| Task brief |
Return the lines exactly as they stand, from the first of the material through the line containing "let h := default".

| Dataset |
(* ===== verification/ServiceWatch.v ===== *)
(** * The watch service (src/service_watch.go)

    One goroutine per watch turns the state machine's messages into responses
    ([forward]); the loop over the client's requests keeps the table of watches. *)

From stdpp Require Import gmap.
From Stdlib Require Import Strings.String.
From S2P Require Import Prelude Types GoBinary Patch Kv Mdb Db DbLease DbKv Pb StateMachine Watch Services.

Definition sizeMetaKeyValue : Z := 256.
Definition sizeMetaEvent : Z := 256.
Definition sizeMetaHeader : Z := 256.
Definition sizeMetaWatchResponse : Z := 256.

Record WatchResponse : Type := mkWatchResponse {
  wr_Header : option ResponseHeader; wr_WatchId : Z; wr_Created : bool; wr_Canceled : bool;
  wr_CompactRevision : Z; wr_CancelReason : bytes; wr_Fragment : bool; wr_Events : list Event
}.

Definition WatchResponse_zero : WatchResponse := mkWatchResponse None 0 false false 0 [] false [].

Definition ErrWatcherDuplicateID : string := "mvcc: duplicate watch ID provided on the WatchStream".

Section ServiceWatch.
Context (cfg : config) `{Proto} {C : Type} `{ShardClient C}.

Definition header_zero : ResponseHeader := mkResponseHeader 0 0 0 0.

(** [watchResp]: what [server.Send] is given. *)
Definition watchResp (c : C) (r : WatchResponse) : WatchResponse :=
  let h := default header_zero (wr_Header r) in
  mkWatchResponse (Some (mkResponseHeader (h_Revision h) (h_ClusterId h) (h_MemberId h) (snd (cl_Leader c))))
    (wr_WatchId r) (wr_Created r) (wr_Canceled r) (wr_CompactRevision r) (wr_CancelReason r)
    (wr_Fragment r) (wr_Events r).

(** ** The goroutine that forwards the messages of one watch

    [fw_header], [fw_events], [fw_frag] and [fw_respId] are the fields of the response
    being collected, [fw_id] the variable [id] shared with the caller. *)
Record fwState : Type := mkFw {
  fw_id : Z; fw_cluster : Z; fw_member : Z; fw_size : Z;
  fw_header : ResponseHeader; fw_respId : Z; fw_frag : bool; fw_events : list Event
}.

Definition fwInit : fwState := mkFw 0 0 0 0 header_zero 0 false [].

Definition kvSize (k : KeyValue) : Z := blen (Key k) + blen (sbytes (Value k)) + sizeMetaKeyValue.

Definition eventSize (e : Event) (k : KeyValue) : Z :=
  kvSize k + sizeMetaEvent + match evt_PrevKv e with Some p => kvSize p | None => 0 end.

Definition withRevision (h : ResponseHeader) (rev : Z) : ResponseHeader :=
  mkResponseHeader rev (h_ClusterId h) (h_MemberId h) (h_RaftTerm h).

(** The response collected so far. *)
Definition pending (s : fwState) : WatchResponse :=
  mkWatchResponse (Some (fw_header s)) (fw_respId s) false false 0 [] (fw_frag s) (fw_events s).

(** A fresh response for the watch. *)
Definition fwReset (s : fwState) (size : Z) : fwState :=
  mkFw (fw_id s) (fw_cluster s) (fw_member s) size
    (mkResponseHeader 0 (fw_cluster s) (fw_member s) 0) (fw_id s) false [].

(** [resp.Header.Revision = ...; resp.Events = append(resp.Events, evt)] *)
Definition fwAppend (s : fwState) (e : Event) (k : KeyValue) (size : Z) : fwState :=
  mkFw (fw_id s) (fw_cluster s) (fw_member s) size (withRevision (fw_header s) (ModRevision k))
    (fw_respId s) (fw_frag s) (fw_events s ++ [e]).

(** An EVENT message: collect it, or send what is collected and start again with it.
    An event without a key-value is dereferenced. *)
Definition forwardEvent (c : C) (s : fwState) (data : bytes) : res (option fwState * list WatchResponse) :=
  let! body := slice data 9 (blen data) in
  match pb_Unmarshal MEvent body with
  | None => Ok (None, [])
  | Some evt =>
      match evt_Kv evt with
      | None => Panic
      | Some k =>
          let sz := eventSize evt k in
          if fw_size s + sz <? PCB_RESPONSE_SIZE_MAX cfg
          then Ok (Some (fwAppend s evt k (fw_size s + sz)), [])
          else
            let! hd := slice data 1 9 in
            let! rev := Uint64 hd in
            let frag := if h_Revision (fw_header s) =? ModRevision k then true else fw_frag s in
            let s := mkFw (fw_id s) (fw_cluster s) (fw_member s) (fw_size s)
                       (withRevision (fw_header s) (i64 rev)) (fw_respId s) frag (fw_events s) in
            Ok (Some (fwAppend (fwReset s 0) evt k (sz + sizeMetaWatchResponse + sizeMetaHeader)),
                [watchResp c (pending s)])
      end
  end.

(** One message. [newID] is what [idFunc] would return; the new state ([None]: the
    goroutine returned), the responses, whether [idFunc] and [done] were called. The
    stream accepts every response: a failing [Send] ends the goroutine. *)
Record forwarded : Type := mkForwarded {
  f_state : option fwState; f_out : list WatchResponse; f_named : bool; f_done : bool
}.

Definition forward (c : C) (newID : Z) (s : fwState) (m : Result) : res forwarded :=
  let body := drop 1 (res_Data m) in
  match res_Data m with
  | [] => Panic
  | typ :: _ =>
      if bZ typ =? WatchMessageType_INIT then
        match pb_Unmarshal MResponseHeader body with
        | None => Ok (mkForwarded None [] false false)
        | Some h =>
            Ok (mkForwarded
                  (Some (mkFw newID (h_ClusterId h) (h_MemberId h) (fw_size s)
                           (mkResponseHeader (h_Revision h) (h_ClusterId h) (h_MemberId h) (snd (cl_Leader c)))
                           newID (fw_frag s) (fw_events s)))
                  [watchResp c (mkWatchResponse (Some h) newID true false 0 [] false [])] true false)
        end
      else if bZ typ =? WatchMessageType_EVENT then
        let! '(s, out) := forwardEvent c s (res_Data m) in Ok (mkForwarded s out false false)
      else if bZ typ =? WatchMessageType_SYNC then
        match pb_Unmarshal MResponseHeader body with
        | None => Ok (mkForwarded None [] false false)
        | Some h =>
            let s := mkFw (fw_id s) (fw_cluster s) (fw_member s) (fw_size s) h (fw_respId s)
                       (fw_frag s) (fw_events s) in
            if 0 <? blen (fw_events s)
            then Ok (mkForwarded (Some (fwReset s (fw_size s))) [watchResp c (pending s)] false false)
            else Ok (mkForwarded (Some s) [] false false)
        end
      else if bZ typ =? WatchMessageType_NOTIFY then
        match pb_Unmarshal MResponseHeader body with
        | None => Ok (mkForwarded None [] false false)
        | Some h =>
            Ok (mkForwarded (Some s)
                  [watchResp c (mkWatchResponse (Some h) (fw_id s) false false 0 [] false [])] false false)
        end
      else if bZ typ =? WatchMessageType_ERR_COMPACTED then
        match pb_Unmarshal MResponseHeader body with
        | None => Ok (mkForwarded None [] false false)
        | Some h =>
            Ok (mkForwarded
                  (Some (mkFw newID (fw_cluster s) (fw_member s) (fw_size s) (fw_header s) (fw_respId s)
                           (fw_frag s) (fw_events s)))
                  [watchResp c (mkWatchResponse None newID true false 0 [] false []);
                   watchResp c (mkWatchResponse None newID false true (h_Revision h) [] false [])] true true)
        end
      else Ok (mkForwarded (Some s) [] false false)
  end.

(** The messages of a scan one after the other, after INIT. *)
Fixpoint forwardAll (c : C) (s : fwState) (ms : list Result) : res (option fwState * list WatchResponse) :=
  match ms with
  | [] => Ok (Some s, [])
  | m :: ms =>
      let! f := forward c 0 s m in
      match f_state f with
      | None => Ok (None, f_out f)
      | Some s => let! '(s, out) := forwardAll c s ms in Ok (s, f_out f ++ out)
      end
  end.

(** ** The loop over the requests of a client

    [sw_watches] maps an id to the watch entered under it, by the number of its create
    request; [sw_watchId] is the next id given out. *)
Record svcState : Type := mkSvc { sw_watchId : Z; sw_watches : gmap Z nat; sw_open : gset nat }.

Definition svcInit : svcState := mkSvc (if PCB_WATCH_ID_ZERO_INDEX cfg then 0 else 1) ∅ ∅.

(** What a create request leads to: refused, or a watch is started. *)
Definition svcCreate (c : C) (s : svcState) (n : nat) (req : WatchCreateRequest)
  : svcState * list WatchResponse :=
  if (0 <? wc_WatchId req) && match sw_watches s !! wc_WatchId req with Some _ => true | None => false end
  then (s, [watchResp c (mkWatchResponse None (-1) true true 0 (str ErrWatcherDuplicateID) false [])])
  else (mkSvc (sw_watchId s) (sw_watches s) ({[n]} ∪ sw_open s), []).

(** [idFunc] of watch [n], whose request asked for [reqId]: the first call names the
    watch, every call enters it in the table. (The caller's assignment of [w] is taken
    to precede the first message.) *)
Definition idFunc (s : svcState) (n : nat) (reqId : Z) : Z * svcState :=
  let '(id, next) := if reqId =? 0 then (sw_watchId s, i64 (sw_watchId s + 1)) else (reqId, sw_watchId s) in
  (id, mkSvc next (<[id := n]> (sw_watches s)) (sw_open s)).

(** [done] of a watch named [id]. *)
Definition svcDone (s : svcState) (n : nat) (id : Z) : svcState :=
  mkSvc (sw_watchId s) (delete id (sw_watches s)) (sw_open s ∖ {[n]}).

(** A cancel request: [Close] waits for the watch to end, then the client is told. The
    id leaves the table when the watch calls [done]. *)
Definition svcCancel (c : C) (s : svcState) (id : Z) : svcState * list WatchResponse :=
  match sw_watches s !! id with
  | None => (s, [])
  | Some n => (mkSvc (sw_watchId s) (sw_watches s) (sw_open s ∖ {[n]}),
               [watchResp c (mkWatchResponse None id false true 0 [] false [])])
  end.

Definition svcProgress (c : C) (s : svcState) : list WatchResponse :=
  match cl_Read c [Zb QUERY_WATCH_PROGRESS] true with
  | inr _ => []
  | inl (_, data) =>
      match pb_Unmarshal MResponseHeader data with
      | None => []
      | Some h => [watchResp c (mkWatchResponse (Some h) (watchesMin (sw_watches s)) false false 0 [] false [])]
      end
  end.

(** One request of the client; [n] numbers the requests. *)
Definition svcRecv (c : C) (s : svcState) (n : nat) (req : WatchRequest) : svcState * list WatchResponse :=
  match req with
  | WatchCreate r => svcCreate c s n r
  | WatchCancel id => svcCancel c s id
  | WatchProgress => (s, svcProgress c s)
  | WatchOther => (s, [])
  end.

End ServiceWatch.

| Task output |
(* ===== verification/ServiceWatch.v ===== *)
(** * The watch service (src/service_watch.go)

    One goroutine per watch turns the state machine's messages into responses
    ([forward]); the loop over the client's requests keeps the table of watches. *)

From stdpp Require Import gmap.
From Stdlib Require Import Strings.String.
From S2P Require Import Prelude Types GoBinary Patch Kv Mdb Db DbLease DbKv Pb StateMachine Watch Services.

Definition sizeMetaKeyValue : Z := 256.
Definition sizeMetaEvent : Z := 256.
Definition sizeMetaHeader : Z := 256.
Definition sizeMetaWatchResponse : Z := 256.

Record WatchResponse : Type := mkWatchResponse {
  wr_Header : option ResponseHeader; wr_WatchId : Z; wr_Created : bool; wr_Canceled : bool;
  wr_CompactRevision : Z; wr_CancelReason : bytes; wr_Fragment : bool; wr_Events : list Event
}.

Definition WatchResponse_zero : WatchResponse := mkWatchResponse None 0 false false 0 [] false [].

Definition ErrWatcherDuplicateID : string := "mvcc: duplicate watch ID provided on the WatchStream".

Section ServiceWatch.
Context (cfg : config) `{Proto} {C : Type} `{ShardClient C}.

Definition header_zero : ResponseHeader := mkResponseHeader 0 0 0 0.

(** [watchResp]: what [server.Send] is given. *)
Definition watchResp (c : C) (r : WatchResponse) : WatchResponse :=
  let h := default header_zero (wr_Header r) in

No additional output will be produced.